(Directions for this task):
Some lines in the material below hold the word "triangular". Copy all of them.

-=-=-=-=-

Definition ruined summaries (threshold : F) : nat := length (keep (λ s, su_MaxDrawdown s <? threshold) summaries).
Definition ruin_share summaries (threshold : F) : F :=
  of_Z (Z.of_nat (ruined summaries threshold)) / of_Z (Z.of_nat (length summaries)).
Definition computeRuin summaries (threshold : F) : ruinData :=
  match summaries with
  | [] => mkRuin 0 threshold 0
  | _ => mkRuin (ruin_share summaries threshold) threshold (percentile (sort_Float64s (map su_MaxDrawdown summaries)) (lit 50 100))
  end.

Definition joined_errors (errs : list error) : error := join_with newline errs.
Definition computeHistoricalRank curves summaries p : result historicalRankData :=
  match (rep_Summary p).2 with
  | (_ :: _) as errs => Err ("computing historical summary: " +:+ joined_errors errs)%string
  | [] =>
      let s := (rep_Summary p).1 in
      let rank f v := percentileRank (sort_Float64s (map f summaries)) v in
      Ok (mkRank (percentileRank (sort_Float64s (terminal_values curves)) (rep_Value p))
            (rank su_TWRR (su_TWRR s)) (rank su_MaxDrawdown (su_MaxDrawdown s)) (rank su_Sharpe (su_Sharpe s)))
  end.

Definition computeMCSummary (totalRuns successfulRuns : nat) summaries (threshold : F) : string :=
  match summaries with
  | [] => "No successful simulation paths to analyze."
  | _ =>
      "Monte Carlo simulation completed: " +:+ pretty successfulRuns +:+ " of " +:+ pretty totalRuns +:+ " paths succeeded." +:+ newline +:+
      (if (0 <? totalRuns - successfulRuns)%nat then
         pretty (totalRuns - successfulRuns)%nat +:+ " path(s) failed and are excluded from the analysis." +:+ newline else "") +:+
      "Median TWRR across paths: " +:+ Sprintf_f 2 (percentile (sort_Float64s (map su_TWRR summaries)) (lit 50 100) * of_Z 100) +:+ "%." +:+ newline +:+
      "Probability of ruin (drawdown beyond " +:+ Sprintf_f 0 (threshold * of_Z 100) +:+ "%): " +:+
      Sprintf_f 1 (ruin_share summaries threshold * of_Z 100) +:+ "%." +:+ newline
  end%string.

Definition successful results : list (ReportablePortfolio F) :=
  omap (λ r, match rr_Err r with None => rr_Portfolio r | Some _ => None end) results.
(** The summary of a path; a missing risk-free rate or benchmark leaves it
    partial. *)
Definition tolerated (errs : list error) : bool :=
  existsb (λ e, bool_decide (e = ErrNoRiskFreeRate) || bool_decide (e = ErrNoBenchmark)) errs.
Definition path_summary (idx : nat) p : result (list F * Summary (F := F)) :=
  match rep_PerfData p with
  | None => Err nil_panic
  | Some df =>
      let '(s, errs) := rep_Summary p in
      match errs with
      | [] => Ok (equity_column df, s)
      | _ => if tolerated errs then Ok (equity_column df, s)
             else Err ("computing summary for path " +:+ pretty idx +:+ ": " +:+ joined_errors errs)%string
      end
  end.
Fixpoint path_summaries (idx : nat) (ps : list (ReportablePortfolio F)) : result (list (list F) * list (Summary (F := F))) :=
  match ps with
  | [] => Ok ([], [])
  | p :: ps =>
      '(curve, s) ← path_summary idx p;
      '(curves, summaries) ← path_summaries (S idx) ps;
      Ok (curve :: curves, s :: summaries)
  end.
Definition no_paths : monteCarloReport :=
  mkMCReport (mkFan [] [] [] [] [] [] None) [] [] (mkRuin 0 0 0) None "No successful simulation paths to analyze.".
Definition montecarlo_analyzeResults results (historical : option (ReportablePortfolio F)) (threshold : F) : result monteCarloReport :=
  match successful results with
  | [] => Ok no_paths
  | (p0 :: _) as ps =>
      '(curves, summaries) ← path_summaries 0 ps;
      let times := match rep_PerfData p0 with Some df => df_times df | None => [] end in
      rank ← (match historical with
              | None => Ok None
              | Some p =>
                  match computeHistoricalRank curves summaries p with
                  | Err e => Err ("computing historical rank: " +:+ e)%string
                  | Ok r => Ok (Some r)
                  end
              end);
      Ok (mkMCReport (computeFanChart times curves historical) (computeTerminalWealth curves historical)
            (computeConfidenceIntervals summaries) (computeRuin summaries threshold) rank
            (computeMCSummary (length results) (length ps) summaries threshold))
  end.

-=-=-=-=-

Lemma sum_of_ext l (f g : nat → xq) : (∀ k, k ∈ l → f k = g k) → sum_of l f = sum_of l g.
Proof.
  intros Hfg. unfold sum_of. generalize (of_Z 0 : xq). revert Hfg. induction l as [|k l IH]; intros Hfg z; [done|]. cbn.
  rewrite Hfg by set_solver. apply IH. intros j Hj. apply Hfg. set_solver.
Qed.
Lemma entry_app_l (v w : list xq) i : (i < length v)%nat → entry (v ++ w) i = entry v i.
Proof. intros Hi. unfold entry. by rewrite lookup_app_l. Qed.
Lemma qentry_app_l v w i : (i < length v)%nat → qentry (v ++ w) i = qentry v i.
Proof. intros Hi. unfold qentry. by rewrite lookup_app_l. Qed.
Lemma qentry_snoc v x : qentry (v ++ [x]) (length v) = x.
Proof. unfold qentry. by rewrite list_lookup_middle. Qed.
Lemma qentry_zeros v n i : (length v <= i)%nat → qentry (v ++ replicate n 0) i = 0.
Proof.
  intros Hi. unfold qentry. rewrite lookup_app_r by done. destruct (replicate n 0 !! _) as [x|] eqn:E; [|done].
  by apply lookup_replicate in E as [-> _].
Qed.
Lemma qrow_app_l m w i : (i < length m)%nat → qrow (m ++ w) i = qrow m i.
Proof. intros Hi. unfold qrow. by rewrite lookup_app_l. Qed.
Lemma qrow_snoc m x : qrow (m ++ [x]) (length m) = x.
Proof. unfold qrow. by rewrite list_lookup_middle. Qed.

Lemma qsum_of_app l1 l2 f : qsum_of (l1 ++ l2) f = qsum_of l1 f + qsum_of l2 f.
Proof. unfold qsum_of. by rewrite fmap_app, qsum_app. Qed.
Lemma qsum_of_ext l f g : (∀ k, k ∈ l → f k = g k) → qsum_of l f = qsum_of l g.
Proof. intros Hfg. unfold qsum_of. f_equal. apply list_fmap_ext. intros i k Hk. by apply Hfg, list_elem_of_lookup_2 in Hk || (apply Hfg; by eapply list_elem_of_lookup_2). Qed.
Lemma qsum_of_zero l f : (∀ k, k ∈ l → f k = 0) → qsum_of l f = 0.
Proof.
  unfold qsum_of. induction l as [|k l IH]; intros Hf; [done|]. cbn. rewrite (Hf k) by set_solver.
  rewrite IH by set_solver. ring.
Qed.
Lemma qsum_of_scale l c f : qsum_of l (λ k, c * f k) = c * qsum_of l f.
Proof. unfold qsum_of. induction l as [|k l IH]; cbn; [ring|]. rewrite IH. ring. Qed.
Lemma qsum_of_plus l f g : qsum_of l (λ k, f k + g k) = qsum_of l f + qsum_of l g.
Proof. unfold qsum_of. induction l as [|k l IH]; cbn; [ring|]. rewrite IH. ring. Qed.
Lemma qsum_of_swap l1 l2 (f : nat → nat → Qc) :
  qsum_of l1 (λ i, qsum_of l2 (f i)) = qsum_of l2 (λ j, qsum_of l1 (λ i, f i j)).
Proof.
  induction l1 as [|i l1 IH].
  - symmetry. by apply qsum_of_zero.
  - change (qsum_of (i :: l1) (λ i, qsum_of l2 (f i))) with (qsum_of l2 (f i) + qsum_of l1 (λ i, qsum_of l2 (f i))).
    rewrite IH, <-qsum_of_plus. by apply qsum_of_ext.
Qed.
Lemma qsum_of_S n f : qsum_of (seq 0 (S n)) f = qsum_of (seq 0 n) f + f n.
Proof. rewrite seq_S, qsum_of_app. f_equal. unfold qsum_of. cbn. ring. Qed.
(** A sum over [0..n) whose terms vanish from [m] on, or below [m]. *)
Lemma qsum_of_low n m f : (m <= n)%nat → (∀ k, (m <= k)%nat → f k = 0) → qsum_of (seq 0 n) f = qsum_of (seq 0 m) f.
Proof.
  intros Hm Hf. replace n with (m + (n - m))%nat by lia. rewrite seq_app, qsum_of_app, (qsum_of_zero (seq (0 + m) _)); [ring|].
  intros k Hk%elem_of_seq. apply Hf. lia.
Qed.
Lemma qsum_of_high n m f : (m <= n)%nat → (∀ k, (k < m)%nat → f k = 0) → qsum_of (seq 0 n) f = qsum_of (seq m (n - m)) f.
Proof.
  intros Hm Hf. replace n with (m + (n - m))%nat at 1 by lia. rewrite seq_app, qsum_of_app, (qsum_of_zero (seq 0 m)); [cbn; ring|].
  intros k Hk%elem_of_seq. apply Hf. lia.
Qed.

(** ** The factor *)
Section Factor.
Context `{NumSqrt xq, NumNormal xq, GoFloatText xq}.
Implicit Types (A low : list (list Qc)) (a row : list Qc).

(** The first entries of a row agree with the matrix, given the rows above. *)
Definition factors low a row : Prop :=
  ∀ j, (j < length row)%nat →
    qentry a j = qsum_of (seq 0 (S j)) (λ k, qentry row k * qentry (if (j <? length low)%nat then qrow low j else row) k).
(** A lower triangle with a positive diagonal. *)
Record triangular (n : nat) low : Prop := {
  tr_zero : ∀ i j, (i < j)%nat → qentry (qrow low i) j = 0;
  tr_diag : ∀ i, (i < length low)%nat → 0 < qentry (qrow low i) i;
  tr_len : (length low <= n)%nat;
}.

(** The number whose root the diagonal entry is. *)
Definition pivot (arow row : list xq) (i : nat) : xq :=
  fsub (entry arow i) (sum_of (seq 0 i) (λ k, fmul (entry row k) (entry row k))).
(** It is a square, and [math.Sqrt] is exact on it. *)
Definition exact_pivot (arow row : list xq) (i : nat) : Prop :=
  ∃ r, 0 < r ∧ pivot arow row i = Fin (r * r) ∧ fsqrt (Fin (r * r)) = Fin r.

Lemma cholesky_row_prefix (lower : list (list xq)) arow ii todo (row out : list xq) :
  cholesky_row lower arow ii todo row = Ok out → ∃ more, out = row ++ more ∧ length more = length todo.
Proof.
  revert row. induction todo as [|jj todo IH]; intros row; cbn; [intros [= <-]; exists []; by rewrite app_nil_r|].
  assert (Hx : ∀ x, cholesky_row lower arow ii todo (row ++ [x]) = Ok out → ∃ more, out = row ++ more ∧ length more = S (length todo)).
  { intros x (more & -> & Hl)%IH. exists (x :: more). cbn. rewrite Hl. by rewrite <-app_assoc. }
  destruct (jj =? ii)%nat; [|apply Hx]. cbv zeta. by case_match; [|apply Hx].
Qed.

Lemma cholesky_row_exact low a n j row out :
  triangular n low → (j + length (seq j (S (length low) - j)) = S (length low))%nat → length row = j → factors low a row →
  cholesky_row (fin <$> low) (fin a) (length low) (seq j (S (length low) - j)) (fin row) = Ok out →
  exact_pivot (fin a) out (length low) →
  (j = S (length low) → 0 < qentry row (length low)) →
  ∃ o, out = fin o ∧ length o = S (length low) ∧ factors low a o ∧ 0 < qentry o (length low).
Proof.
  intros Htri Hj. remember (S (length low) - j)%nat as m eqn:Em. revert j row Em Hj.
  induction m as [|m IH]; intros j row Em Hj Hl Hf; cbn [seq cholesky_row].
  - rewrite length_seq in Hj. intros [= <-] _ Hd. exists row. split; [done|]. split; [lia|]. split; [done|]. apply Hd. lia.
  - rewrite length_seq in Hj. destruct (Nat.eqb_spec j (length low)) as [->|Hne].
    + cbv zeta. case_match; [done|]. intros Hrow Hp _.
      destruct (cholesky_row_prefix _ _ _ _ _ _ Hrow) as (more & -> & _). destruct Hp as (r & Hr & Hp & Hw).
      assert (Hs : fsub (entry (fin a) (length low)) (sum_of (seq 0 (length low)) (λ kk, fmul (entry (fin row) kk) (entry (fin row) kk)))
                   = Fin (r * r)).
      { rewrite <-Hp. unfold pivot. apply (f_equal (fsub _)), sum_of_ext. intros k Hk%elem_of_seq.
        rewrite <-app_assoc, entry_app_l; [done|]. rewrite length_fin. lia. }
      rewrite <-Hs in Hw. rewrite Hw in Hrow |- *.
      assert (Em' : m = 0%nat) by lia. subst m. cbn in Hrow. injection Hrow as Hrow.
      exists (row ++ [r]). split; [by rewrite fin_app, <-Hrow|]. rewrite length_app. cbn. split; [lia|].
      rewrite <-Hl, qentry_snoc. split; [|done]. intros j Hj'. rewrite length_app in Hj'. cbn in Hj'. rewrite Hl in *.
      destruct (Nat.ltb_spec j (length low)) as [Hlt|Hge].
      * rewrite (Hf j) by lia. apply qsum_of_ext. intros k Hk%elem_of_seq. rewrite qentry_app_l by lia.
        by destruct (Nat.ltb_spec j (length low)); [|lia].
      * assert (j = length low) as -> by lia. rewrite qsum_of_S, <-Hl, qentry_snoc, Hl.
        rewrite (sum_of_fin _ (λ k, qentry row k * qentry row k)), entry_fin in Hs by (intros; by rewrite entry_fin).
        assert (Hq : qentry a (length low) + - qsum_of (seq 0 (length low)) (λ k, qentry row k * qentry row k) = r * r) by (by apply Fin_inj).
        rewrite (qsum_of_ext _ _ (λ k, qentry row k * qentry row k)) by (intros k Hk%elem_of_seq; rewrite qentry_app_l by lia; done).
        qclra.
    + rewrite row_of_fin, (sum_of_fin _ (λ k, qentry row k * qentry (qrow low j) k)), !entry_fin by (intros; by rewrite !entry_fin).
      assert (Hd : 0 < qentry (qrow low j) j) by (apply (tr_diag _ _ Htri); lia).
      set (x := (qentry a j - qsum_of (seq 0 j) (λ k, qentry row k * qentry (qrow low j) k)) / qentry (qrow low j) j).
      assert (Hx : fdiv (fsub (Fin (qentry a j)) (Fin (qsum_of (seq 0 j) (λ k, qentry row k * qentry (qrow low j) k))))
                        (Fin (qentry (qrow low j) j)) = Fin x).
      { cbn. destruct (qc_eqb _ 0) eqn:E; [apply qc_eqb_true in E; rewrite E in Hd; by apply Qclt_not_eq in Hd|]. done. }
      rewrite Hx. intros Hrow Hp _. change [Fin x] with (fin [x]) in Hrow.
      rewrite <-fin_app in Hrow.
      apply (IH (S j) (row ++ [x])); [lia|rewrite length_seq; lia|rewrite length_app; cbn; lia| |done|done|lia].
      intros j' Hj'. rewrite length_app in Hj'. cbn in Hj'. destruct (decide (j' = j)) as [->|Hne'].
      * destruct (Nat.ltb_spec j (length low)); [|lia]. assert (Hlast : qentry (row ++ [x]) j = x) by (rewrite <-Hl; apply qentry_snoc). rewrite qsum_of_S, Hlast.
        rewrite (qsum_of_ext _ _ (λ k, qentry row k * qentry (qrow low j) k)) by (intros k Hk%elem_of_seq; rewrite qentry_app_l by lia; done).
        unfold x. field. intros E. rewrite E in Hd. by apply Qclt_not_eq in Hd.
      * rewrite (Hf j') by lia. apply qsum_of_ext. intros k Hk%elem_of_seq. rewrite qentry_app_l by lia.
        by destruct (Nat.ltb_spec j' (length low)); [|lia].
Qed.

-=-=-=-=-

(Task answer):
Record triangular (n : nat) low : Prop := {
  triangular n low → (j + length (seq j (S (length low) - j)) = S (length low))%nat → length row = j → factors low a row →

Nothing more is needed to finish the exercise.